The Ethereum blockchain was launched by Vitalik Buterin way back in 2015, with a native coin called Ether (ETH). Today, it’s the second biggest cryptocurrency out there, despite still being roughly 19 times smaller than Bitcoin in value.
Since it’s so much smaller, you might wonder why people even care about it. That’s a fair point. The answer lies in the fact that this king of the altcoins has a lot more capabilities than Bitcoin. Ever heard of NFTs? Web3? Decentralised apps (dApps)? NFT marketplaces? The metaverse? Well, Bitcoin doesn’t really have anything to do with any of those. You can’t make NFTs on Bitcoin’s blockchain, nor get into the rest of those next-level web aspects of crypto.
Ethereum, on the other hand, has crypto-fingers in all of the virtual pies. As a result, there’s genuine speculation over whether Ether might eventually be able to jump up and take the top spot from Bitcoin. And last week, the altcoin finally completed the Ethereum Merge, which is a huge part of that potential becoming a reality.
So what the hell is a merge? On a surface level, you can think of it like a massive software update. But we’re not talking iOS 14 to iOS 16.0073641 or whatever it’s at now. If we think of Bitcoin as an old Nokia of sorts, Ethereum 1.0 might be like the first set of smartphones. Now, Ethereum 2.0 brings it into iPhone 14 Pro territory.
The first phase of “the merge” was completed back in 2020, but it was announced way back in 2014, before Ethereum 1.0 even launched. Of course, eight years in crypto time is an absolute eternity, and the many delays had people wondering if the merge would ever actually happen. But now it’s here, so let’s unpack what the upgrades actually are and what they mean for crypto.
The overall upgrade is a shift in how transactions are processed on the blockchain. Until now, Ethereum was running using a “proof of work” mechanism – we’ve explained what this is here. But TL:DR: blockchains use a proof of work, stake or history mechanism in order to process transactions, spot any issues, mine coins and so on.

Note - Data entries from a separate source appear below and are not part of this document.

Lemma skip_loop_ok fuel s l stop had : At s l -> (length l < fuel)%nat ->
  exists cs s' l' had', skip_whitespace_loop fuel s stop had = Ret (s', had') /\ reads s cs s' /\ At s' l' /\
    l = cs ++ l' /\ skipped stop l' /\ (had' = true -> had = true \/ cs <> []).
Proof.
  revert s l had. induction fuel as [|fuel IH]; intros s l had H Hf; [lia|]. cbn [skip_whitespace_loop].
  (* a turn that reads [cs] *)
  assert (Hturn : forall cs s1 l1 had1, reads s cs s1 -> At s1 l1 -> l = cs ++ l1 -> cs <> [] ->
    exists cs' s' l' had', skip_whitespace_loop fuel s1 stop had1 = Ret (s', had') /\ reads s cs' s' /\ At s' l' /\
      l = cs' ++ l' /\ skipped stop l' /\ (had' = true -> had = true \/ cs' <> [])).
  { intros cs s1 l1 had1 R A -> Hne. destruct (IH s1 l1 had1) as (cs' & s' & l' & had' & E & R' & A' & -> & D & _);
      [done|destruct cs; [done|]; rewrite length_app in Hf; simpl in Hf; lia|].
    exists (cs ++ cs'), s', l', had'. split_and!; try done; [by apply (reads_trans s s1 s')|by rewrite app_assoc|].
    right. by destruct cs. }
  assert (Hstay : skipped stop l -> exists cs' s' l' had', Ret (s, had) = Ret (s', had') /\ reads s cs' s' /\ At s' l' /\
      l = cs' ++ l' /\ skipped stop l' /\ (had' = true -> had = true \/ cs' <> [])).
  { intros D. exists [], s, l, had. split_and!; try done; [by apply reads_refl with l|by left]. }
  destruct l as [|c l]; [at_tests H; apply Hstay; by left|]. at_tests H.
  assert (R1 : reads s [c] (next_char s)) by apply (reads_next _ _ _ H).
  assert (A1 : At (next_char s) l) by apply (At_next s c l H).
  destruct (Z.eqb_spec c 10) as [->|Hc].
  { destruct stop; [apply Hstay; right; by left|]. by apply (Hturn [10] (next_char s) l). }
  destruct (unichar_isspace c) eqn:Hs; [by apply (Hturn [c] (next_char s) l)|].
  destruct (Z.eqb_spec c 35) as [->|Hh].
  { destruct (skip_comment_ok (loop_fuel (next_char s)) (next_char s) l A1 (At_fuel _ _ A1))
      as (cs & s2 & l2 & -> & R2 & A2 & -> & _). cbn [obind].
    apply (Hturn (35 :: cs) s2 l2); try done. by apply (reads_trans s (next_char s) s2 [35] cs). }
  destruct (Z.eqb_spec c 92) as [->|Hb]; cbn [andb].
  - destruct (Z.eqb_spec (peek l) 10) as [E|E].
    + destruct l as [|d l]; [done|]. cbn in E. subst d.
      apply (Hturn [92; 10] (next_char (next_char s)) l); try done; [|by apply (At_next _ 10 l)].
      by apply (reads_trans s (next_char s) _ [92] [10]); [|apply (reads_next _ _ _ A1)].
    + apply Hstay. right; right. split; [done|]. split_and!; try done. by intros [_ ?].
  - apply Hstay. right; right. split; [done|]. split_and!; try done. by intros [? _].
Qed.

Lemma skip_whitespace_ok lex l stop_at_newline : At (src lex) l ->
  exists cs s' l' had, skip_whitespace lex stop_at_newline = Ret (set_src lex s', had) /\ reads (src lex) cs s' /\
    At s' l' /\ l = cs ++ l' /\ skipped (stop_at_newline && (nested_bracket_level lex =? 0)) l' /\ (had = true -> cs <> []).
Proof.
  intros H. unfold skip_whitespace.
  destruct (skip_loop_ok (loop_fuel (src lex)) (src lex) l (stop_at_newline && (nested_bracket_level lex =? 0)) false H
    (At_fuel _ _ H)) as (cs & s' & l' & had & -> & R & A & E & D & Hh). cbn [obind].
  exists cs, s', l', had. split_and!; try done. intros Ht. by destruct (Hh Ht).
Qed.

(** ** Reading text

    The string being built never gets longer than what has been read, up to a slack: [txt n d]
    reads [n] characters at least and lets the length of the string and of the stream together
    grow by [d] at most. *)

Definition upd lex s v k : mp_lexer_t :=
  mk_lexer s (emit_dent lex) (nested_bracket_level lex) (alloc_indent_level lex) (num_indent_level lex)
    (indent_level lex) (tok_line lex) (tok_column lex) k v.

Definition left_of lex : Z := Z.of_nat (length (stream (src lex))).

Record ready (d : Z) lex : Prop := {
  ready_src : stream_wf (src lex);
  ready_vstr : Vstr.wf (vstr lex);
  ready_buf : fixed_buf (vstr lex) = false;
  ready_room : len (vstr lex) + left_of lex <= 2 ^ 31 + d
}.

Definition txt (n : nat) (d : Z) lex lex' : Prop :=
  exists cs s v k, lex' = upd lex s v k /\ reads (src lex) cs s /\ (n <= length cs)%nat /\
    Vstr.wf v /\ fixed_buf v = false /\ text_kind (tok_kind lex) k /\ len v + left_of lex' <= len (vstr lex) + left_of lex + d.

Lemma txt_ready n d e lex lex' : txt n d lex lex' -> ready e lex -> ready (e + d) lex'.
Proof.
  intros (cs & s & v & k & -> & (l & _ & [A _] & _) & _ & Hv & Hf & _ & Hr) [_ _ _ Hr0].
  split; try done. cbn [vstr upd] in *. lia.
Qed.

Lemma txt_ready0 n d e lex lex' : txt n d lex lex' -> d <= 0 -> ready e lex -> ready e lex'.
Proof. intros T Hd H. destruct (txt_ready n d e lex lex' T H) as [? ? ? ?]. split; try done. lia. Qed.

Lemma txt_shorter n d lex lex' : txt n d lex lex' -> (length (stream (src lex')) + n <= length (stream (src lex)))%nat.
Proof.
  intros (cs & s & v & k & -> & (l & [_ E] & [_ E'] & _) & Hn & _). cbn [src upd]. rewrite E, E', length_app. lia.
Qed.

Lemma txt_trans n1 n2 d1 d2 lex1 lex2 lex3 : txt n1 d1 lex1 lex2 -> txt n2 d2 lex2 lex3 ->
  txt (n1 + n2) (d1 + d2) lex1 lex3.
Proof.
  intros (cs1 & s1 & v1 & k1 & -> & R1 & Hn1 & _ & _ & K1 & H1) (cs2 & s2 & v2 & k2 & -> & R2 & Hn2 & Hv & Hf & K2 & H2).
  exists (cs1 ++ cs2), s2, v2, k2. split_and!; try done; [by apply (reads_trans _ s1)|rewrite length_app; lia|by eapply text_kind_trans|].
  cbn [vstr upd] in *. unfold left_of in *. cbn [src upd] in *. lia.
Qed.

Lemma txt_weaken n n' d d' lex lex' : txt n d lex lex' -> (n' <= n)%nat -> d <= d' -> txt n' d' lex lex'.
Proof.
  intros (cs & s & v & k & -> & R & Hn & Hv & Hf & K & H) Hle Hd.
  exists cs, s, v, k. split_and!; try done; lia.
Qed.

Lemma txt_kind e lex k : ready e lex -> text_kind (tok_kind lex) k -> txt 0 0 lex (set_kind lex k).
Proof.
  intros H K. exists [], (src lex), (vstr lex), k.
  split_and!; try apply H; [done|by apply reads_refl with (stream (src lex)); split; [apply H|]|done|done|].
  unfold left_of. cbn. lia.
Qed.

Lemma txt_refl e lex : ready e lex -> txt 0 0 lex lex.
Proof. intros H. pose proof (txt_kind e lex (tok_kind lex) H ltac:(text_kind)) as T. by destruct lex. Qed.

Lemma txt_src e lex cs s : ready e lex -> reads (src lex) cs s -> txt (length cs) (- Z.of_nat (length cs)) lex (set_src lex s).
Proof.
  intros H R. exists cs, s, (vstr lex), (tok_kind lex). split_and!; try apply H; [done|done|done|text_kind|].
  destruct R as (l & [_ E] & [_ E'] & _). unfold left_of. cbn [src set_src vstr]. rewrite E, E', length_app. lia.
Qed.

Lemma txt_next e lex c l : ready e lex -> At (src lex) (c :: l) -> txt 1 (-1) lex (next lex).
Proof. intros H A. apply (txt_src e lex [c]); [done|]. apply (reads_next _ _ _ A). Qed.

(** The text after a byte is added. *)
Lemma add_byte_text E e lex b : ready e lex -> e <= 64 -> MemoryError ∈ E ->
  safely E (fun lex' => exists v, lex' = set_vstr lex v /\ Vstr.wf v /\ fixed_buf v = false /\
    len v = len (vstr lex) + 1 /\ Vstr.str v = Vstr.str (vstr lex) ++ [wrap 8 b]) (add_byte lex b).
Proof.
  intros [Hs Hv Hf Hr] He HE. unfold add_byte, left_of in *.
  pose proof (vstr_add_byte_ok (vstr lex) (wrap 8 b) Hv ltac:(lia)) as H.
  destruct (vstr_add_byte _ _) as [v|[]| |]; cbn [obind safely]; try done; [|destruct H; congruence].
  destruct H as (H1 & H2 & H3 & H4). exists v. split_and!; try done; congruence.
Qed.

Lemma add_byte_ok E e lex b : ready e lex -> e <= 64 -> MemoryError ∈ E -> safely E (txt 0 1 lex) (add_byte lex b).
Proof.
  intros H He HE. eapply safely_weaken; [by apply (add_byte_text E e)|done|].
  intros lex' (v & -> & Hv & Hf & Hl & _). exists [], (src lex), v, (tok_kind lex).
  split_and!; try text_kind; [by apply reads_refl with (stream (src lex)); split; [apply H|]|].
  unfold left_of. cbn. lia.
Qed.

(** [vstr_add_char] converts to a byte once more, and [wrap 8] is idempotent. *)
Lemma add_char_byte lex c : add_char lex c = add_byte lex c.
Proof. done. Qed.

Lemma txt_then n1 n2 d1 d2 E lex lex1 m : txt n1 d1 lex lex1 -> safely E (txt n2 d2 lex1) m ->
  safely E (txt (n1 + n2) (d1 + d2) lex) m.
Proof. intros H1 H2. eapply safely_weaken; [done..|]. intros lex2. by apply txt_trans. Qed.

Lemma txt_bind n1 n2 d1 d2 E lex m f : safely E (txt n1 d1 lex) m ->
  (forall lex1, txt n1 d1 lex lex1 -> safely E (txt n2 d2 lex1) (f lex1)) ->
  safely E (txt (n1 + n2) (d1 + d2) lex) (obind m f).
Proof. intros H1 H2. eapply safely_bind; [done|]. intros lex1 T. eapply txt_then; eauto. Qed.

Now, Ethereum 2.0 runs using “proof of stake”. In theory, this means that transactions can become much quicker and cheaper to process. While this won’t happen immediately, the idea is that if it becomes cheap and easy to use (like instant ramen), then more and more people might well get involved. If that happens, then the supply of Ethereum, which has a limited capacity, will start to be reached, which will make prices climb. It’s a bit like how landlords are hiking up rent at the moment: places to live are in short supply, so landlords are charging more because, simply, they can.
A more wholly good thing is that this upgrade should also ensure that security across the blockchain is even better. This time, it’s not much to do with crazy crypto technology, but simply the fact that proof of stake requires people who want to mine/process transactions to stake their coins as a sort of deposit (the benefit of staking is you earn interest). The starting price is looking like it’ll be over £50,000 – hefty, yes, but this will apply to everyone who wants to access those elements of the blockchain, including hackers. Hopefully, this will act as a deterrent, meaning there might be less hacking attempts. You could still get scammed on Discords and reddit, and with basically any memecoin you decide to buy, but it’s still a very decent plus.

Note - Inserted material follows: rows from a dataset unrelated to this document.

Lemma sized_operator lex c l r : At (src lex) (c :: l) ->
  (forall op k, r = Some (op, k) -> is_prefix op (c :: l) = true) ->
  match sized r with
  | Some (n, k) => exists cs s, reads (src lex) cs s /\ length cs = n /\
      operator_token lex = Ret (set_nested (set_kind (set_src lex s) k) (nested_bracket_level lex + nesting k))
  | None => operator_token lex = Ret (set_kind (next lex) MP_TOKEN_INVALID)
  end ->
  match r with
  | Some (op, k) => exists s, reads (src lex) op s /\
      operator_token lex = Ret (set_nested (set_kind (set_src lex s) k) (nested_bracket_level lex + nesting k))
  | None => operator_token lex = Ret (set_kind (next lex) MP_TOKEN_INVALID)
  end.
Proof.
  intros A Hp H. destruct r as [[op k]|]; [|exact H]. destruct H as (cs & s & R & Hl & E).
  exists s. split; [|exact E]. specialize (Hp op k eq_refl). apply is_prefix_take in Hp.
  pose proof (reads_take _ _ _ _ R A) as Hcs. cbn in Hl. congruence.
Qed.

(** The longest operator, or an invalid character. *)
Lemma operator_token_ok lex c l : At (src lex) (c :: l) -> c <> 99 -> c <> 101 ->
  - 2 ^ 31 < nested_bracket_level lex < 2 ^ 31 - 1 ->
  match longest_operator (c :: l) with
  | Some (op, k) => exists s, reads (src lex) op s /\
      operator_token lex = Ret (set_nested (set_kind (set_src lex s) k) (nested_bracket_level lex + nesting k))
  | None => operator_token lex = Ret (set_kind (next lex) MP_TOKEN_INVALID)
  end.
Proof.
  intros A H99 H101 Hn. apply (sized_operator lex c l (longest_operator (c :: l)) A).
  - intros op k. apply longest_prefix.
  - rewrite <- (walk_longest (c :: l) H99 H101). by apply operator_token_walk.
Qed.
End Words.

The upgrade also has huge environmental benefits. Proof of work is basically the fossil fuel of crypto technology, using masses of energy by making all the miners’ computers solve ridiculously complicated maths equations, with the first to do so being able to mine the crypto. And Bitcoin still uses it. On the other hand, Ethereum’s new proof of stake process could, as reported by the World Economic Forum, “cut the network’s energy usage by as much as 99.5%.”

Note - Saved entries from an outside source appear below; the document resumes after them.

(* ===== verification/Mpprint.v ===== *)
(** * Formatted output ([py/mpprint.c], [py/objint.c])

    Strings with padding, integers in a base, and the interpreter of format strings.  The C
    functions send text to [print->print_strn] and return the number of characters; here they
    return both.  Text that C builds from the end of a buffer is a pair of the room left before
    it and the text so far.  The port is ILP32 ([mp_int_t] and [long] have 32 bits).  Of the
    formatting of floats only the text that [mp_format_float] computes is a parameter. *)

From Stdlib Require Import String.
From S2P Require Import Prelude Malloc SmallInt Token.
Local Open Scope Z_scope.

Definition PF_FLAG_LEFT_ADJUST : Z := 0x001.
Definition PF_FLAG_SHOW_SIGN : Z := 0x002.
Definition PF_FLAG_SPACE_SIGN : Z := 0x004.
Definition PF_FLAG_NO_TRAILZ : Z := 0x008.
Definition PF_FLAG_SHOW_PREFIX : Z := 0x010.
Definition PF_FLAG_SHOW_COMMA : Z := 0x020.
Definition PF_FLAG_PAD_AFTER_SIGN : Z := 0x040.
Definition PF_FLAG_CENTER_ADJUST : Z := 0x080.
Definition PF_FLAG_ADD_PERCENT : Z := 0x100.
Definition PF_FLAG_SHOW_OCTAL_LETTER : Z := 0x200.

Definition flag (flags f : Z) : bool := negb (Z.land flags f =? 0).

(** What a print function sends, and what it returns. *)
Definition printed : Type := list Z * Z.

(** [len += a; len += b] for two print functions. *)
Definition print_then (a : outcome printed) (b : outcome printed) : outcome printed :=
  let! '(out1, n1) := a in
  let! '(out2, n2) := b in
  let! n := sint (n1 + n2) in Ret (out1 ++ out2, n).
Notation "a +> b" := (print_then a b) (at level 50, left associativity) : c_scope.

(** ** Strings *)

(** [print->print_strn(print->data, str, strlen(str))] unless the string is empty; the result of type
    [int] is converted from [size_t]. *)
Definition mp_print_str (str : list Z) : printed := (str, swrap 32 (Z.of_nat (length str))).

Definition pad_spaces : list Z := replicate 16 32.
Definition pad_zeroes : list Z := replicate 16 48.

Fixpoint pad_loop (fuel : nat) (left_pad : Z) (pad_chars : list Z) (pad_size : Z) : outcome (list Z) :=
  match fuel with
  | O => OutOfFuel
  | S fuel =>
    if 0 <? left_pad then
      let p := if pad_size <? left_pad then pad_size else left_pad in
      let! out := pad_loop fuel (left_pad - p) pad_chars pad_size in
      Ret (take (Z.to_nat p) pad_chars ++ out)
    else Ret []
  end.

Definition mp_print_strn (str : list Z) (flags fill width : Z) : outcome printed :=
  let len := Z.of_nat (length str) in
  let pad := swrap 32 (width - len) in
  let '(pad_chars, pad_size) :=
    if (fill =? 0) || (fill =? 32) then (pad_spaces, 16)
    else if fill =? 48 then (pad_zeroes, 16)
    else ([fill], 1) in
  let! '(left_pad, right_pad) :=
    if flag flags PF_FLAG_CENTER_ADJUST then
      let left_pad := Z.quot pad 2 in let! right_pad := sint (pad - left_pad) in Ret (left_pad, right_pad)
    else if flag flags PF_FLAG_LEFT_ADJUST then Ret (0, pad) else Ret (pad, 0) in
  let padding n := pad_loop (S (Z.to_nat n)) n pad_chars pad_size in
  let! left := padding left_pad in
  let total := if 0 <? left_pad then left_pad else 0 in
  let total := swrap 32 (total + len) in
  let! right := padding right_pad in
  let! total := if 0 <? right_pad then sint (total + right_pad) else Ret total in
  Ret (left ++ str ++ right, total).

(** ** Integers *)

(** The room before the pointer [b] and the text from it on. *)
Definition backwards : Type := Z * list Z.

(** [ *(--b) = c], a [char]. *)
Definition push (c : Z) (b : backwards) : outcome backwards :=
  if 0 <? b.1 then Ret (b.1 - 1, wrap 8 c :: b.2) else Undef.

Definition INT_BUF_SIZE : Z := 16.

(** The digit of value [c]. *)
Definition digit_of (c base_char : Z) : Z := if 10 <=? c then c + (base_char - 10) else c + 48.

(** The digits of [x], as long as there is room. *)
Fixpoint print_digits (fuel : nat) (x base base_char : Z) (b : backwards) : outcome backwards :=
  match fuel with
  | O => OutOfFuel
  | S fuel =>
    let! b := push (digit_of (x mod base) base_char) b in
    if (0 <? b.1) && negb (x / base =? 0) then print_digits fuel (x / base) base base_char b else Ret b
  end.

(** A division by zero, which is undefined, is not reached: the base is 10 or 16. *)
Definition mp_print_int (x : Z) (sgn : bool) (base base_char flags fill width : Z) : outcome printed :=
  let x := wrap 32 x in
  let '(sign, x) :=
    if sgn then
      if swrap 32 x <? 0 then (45, wrap 32 (- x))
      else if flag flags PF_FLAG_SHOW_SIGN then (43, x)
      else if flag flags PF_FLAG_SPACE_SIGN then (32, x) else (0, x)
    else (0, x) in
  let b := (INT_BUF_SIZE, []) in
  let! b := if x =? 0 then push 48 b else print_digits (S (Z.to_nat INT_BUF_SIZE)) x base base_char b in
  if flag flags PF_FLAG_PAD_AFTER_SIGN then
    if negb (sign =? 0) then
      let! width' := sint (width - 1) in
      mp_print_strn [sign] flags fill 1 +> mp_print_strn b.2 flags fill width'
    else mp_print_strn b.2 flags fill width
  else
    let! b := if negb (sign =? 0) && (0 <? b.1) then push sign b else Ret b in
    mp_print_strn b.2 flags fill width.

(** *** The text of a small integer *)

Definition log_base2_floor : list Z := [0; 1; 1; 2; 2; 2; 2; 3; 3; 3; 3; 3; 3; 3; 3; 4].

Definition mp_int_format_size (num_bits base : Z) (prefix : option (list Z)) (comma : Z) : outcome Z :=
  let! log := rd log_base2_floor (base - 1) in
  if log =? 0 then Undef else
  let num_digits := num_bits / log + 1 in
  let num_commas := if negb (comma =? 0) then num_digits / 3 else 0 in
  let prefix_len := match prefix with Some p => Z.of_nat (length p) | None => 0 end in
  Ret (wrap 32 (num_digits + num_commas + prefix_len + 2)).

(** The digits of [num], with a comma after every third; [last_comma] is the room when the last
    comma was written. *)
Fixpoint format_digits (fuel : nat) (num base base_char comma last_comma : Z) (b : backwards) : outcome backwards :=
  match fuel with
  | O => OutOfFuel
  | S fuel =>
    let c := num mod base in
    let num := num / base in
    let! b := push (digit_of c base_char) b in
    let! '(last_comma, b) :=
      if negb (comma =? 0) && negb (num =? 0) && (0 <? b.1) && (last_comma - b.1 =? 3) then
        let! b := push comma b in Ret (b.1, b)
      else Ret (last_comma, b) in
    if (0 <? b.1) && negb (num =? 0) then format_digits fuel num base base_char comma last_comma b else Ret b
  end.

Section Printing.
Context {allocator : Allocator Z}.

(** The text of the small integer [num], without its terminator.  Its length is [fmt_size].  The buffer
    of the caller has [buf_size] bytes. *)
Definition mp_obj_int_formatted (buf_size num base : Z) (prefix : option (list Z)) (base_char comma : Z) : outcome (list Z) :=
  let '(sign, num) := if num <? 0 then (45, - num) else (0, num) in
  let! needed_size := mp_int_format_size 32 base prefix comma in
  let! _ := if buf_size <? needed_size then m_new 1 needed_size else Ret [] in
  (* the terminator *)
  let b := (needed_size - 1, []) in
  let! b := if num =? 0 then push 48 b else format_digits 32 num base base_char comma (needed_size - 1) b in
  let b :=
    match prefix with
    | Some p => if 0 <? b.1 - Z.of_nat (length p) then (b.1 - Z.of_nat (length p), p ++ b.2) else b
    | None => b
    end in
  let! b := if negb (sign =? 0) && (0 <? b.1) then push sign b else Ret b in
  Ret b.2.

(** [str(x)] of the small integer [x]. *)
Definition mp_obj_int_print (x : Z) : outcome printed :=
  let! str := mp_obj_int_formatted 16 x 10 None 0 0 in Ret (mp_print_str str).

(** The sign and the base that go before the digits. *)
Definition int_prefix (x base base_char flags : Z) : list Z :=
  (if 0 <=? x then
     if flag flags PF_FLAG_SHOW_SIGN then [43] else if flag flags PF_FLAG_SPACE_SIGN then [32] else []
   else []) ++
  (if flag flags PF_FLAG_SHOW_PREFIX then
     if base =? 2 then [48; wrap 8 (base_char + 98 - 97)]
     else if base =? 8 then 48 :: (if flag flags PF_FLAG_SHOW_OCTAL_LETTER then [wrap 8 (base_char + 111 - 97)] else [])
     else if base =? 16 then [48; wrap 8 (base_char + 120 - 97)] else []
   else []).

(** The widths of a number with a precision: the spaces before and after it. *)
Definition prec_spaces (fmt_size prefix_len sign flags width prec : Z) : outcome (Z * Z) :=
  let prec_width := if fmt_size <? prec then prec else fmt_size in
  let! prec_width :=
    if flag flags PF_FLAG_PAD_AFTER_SIGN then
      let! w := if negb (sign =? 0) then sint (prec_width + 1) else Ret prec_width in sint (w + prefix_len)
    else Ret prec_width in
  if prec_width <? width then
    let! n := sint (width - prec_width) in
    Ret (if flag flags PF_FLAG_LEFT_ADJUST then (0, n) else (n, 0))
  else Ret (0, 0).

Definition mp_print_mp_int (x base base_char flags fill width prec : Z) : outcome printed :=
  let '(width, prec) :=
    if (Z.land flags (Z.lor PF_FLAG_LEFT_ADJUST PF_FLAG_CENTER_ADJUST) =? 0) && (fill =? 48)
    then (if width <? prec then prec else width, 0) else (width, prec) in
  let prefix := int_prefix x base base_char flags in
  let prefix_len := Z.of_nat (length prefix) in
  let comma := if flag flags PF_FLAG_SHOW_COMMA then 44 else 0 in
  let flags := if 1 <? prec then Z.lor flags PF_FLAG_PAD_AFTER_SIGN else flags in
  let after_sign := flag flags PF_FLAG_PAD_AFTER_SIGN in
  let! str := mp_obj_int_formatted 16 x base (if after_sign then None else Some prefix) base_char comma in
  let '(sign, str) :=
    match str with
    | c :: str' => if after_sign && (c =? 45) then (45, str') else (0, str)
    | [] => (0, str)
    end in
  let! '((spaces_before, spaces_after), (fill, flags)) :=
    if 1 <? prec then
      let! sp := prec_spaces (Z.of_nat (length str)) prefix_len sign flags width prec in
      Ret (sp, (48, Z.land flags (Z.lnot PF_FLAG_LEFT_ADJUST)))
    else Ret (0, 0, (fill, flags)) in
  let! width' :=
    if after_sign then
      let! w := if negb (sign =? 0) then sint (width - 1) else Ret width in
      if negb (prefix_len =? 0) then sint (w - prefix_len) else Ret w
    else Ret width in
  let width' := if 1 <? prec then prec else width' in
  (if negb (spaces_before =? 0) then mp_print_strn [] 0 32 spaces_before else Ret ([], 0)) +>
  (if after_sign && negb (sign =? 0) then mp_print_strn [sign] 0 0 1 else Ret ([], 0)) +>
  (if after_sign && negb (prefix_len =? 0) then mp_print_strn prefix 0 0 1 else Ret ([], 0)) +>
  mp_print_strn str flags fill width' +>
  (if negb (spaces_after =? 0) then mp_print_strn [] 0 32 spaces_after else Ret ([], 0)).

So they’ve cracked it, have they? Does this make all the other altcoins, Ethereum competitors like Cardano and Solana, and Layer 2’s (if you don’t know what this trendy new set of coins is, read this) redundant? Well, it could make some of them less useful, but many coins serve different and specific purposes, so they’ll probably be OK. Layer 2 crypto might even benefit, because if Ethereum wants to scale up while getting cheaper and faster, it’ll probably have to outsource some of the workload to other places. This is a major function and purpose of Layer 2 blockchains like Polygon (MATIC), METIS and Loopring.
And this is just the beginning of the merge. Other upgrades that might allow things like Web3 to flourish (should the masses actually get on board with it in future) will start to trickle in, too.
So yeah, the merge is a big boi upgrade. Now you can tell all your mates and look real smart about it.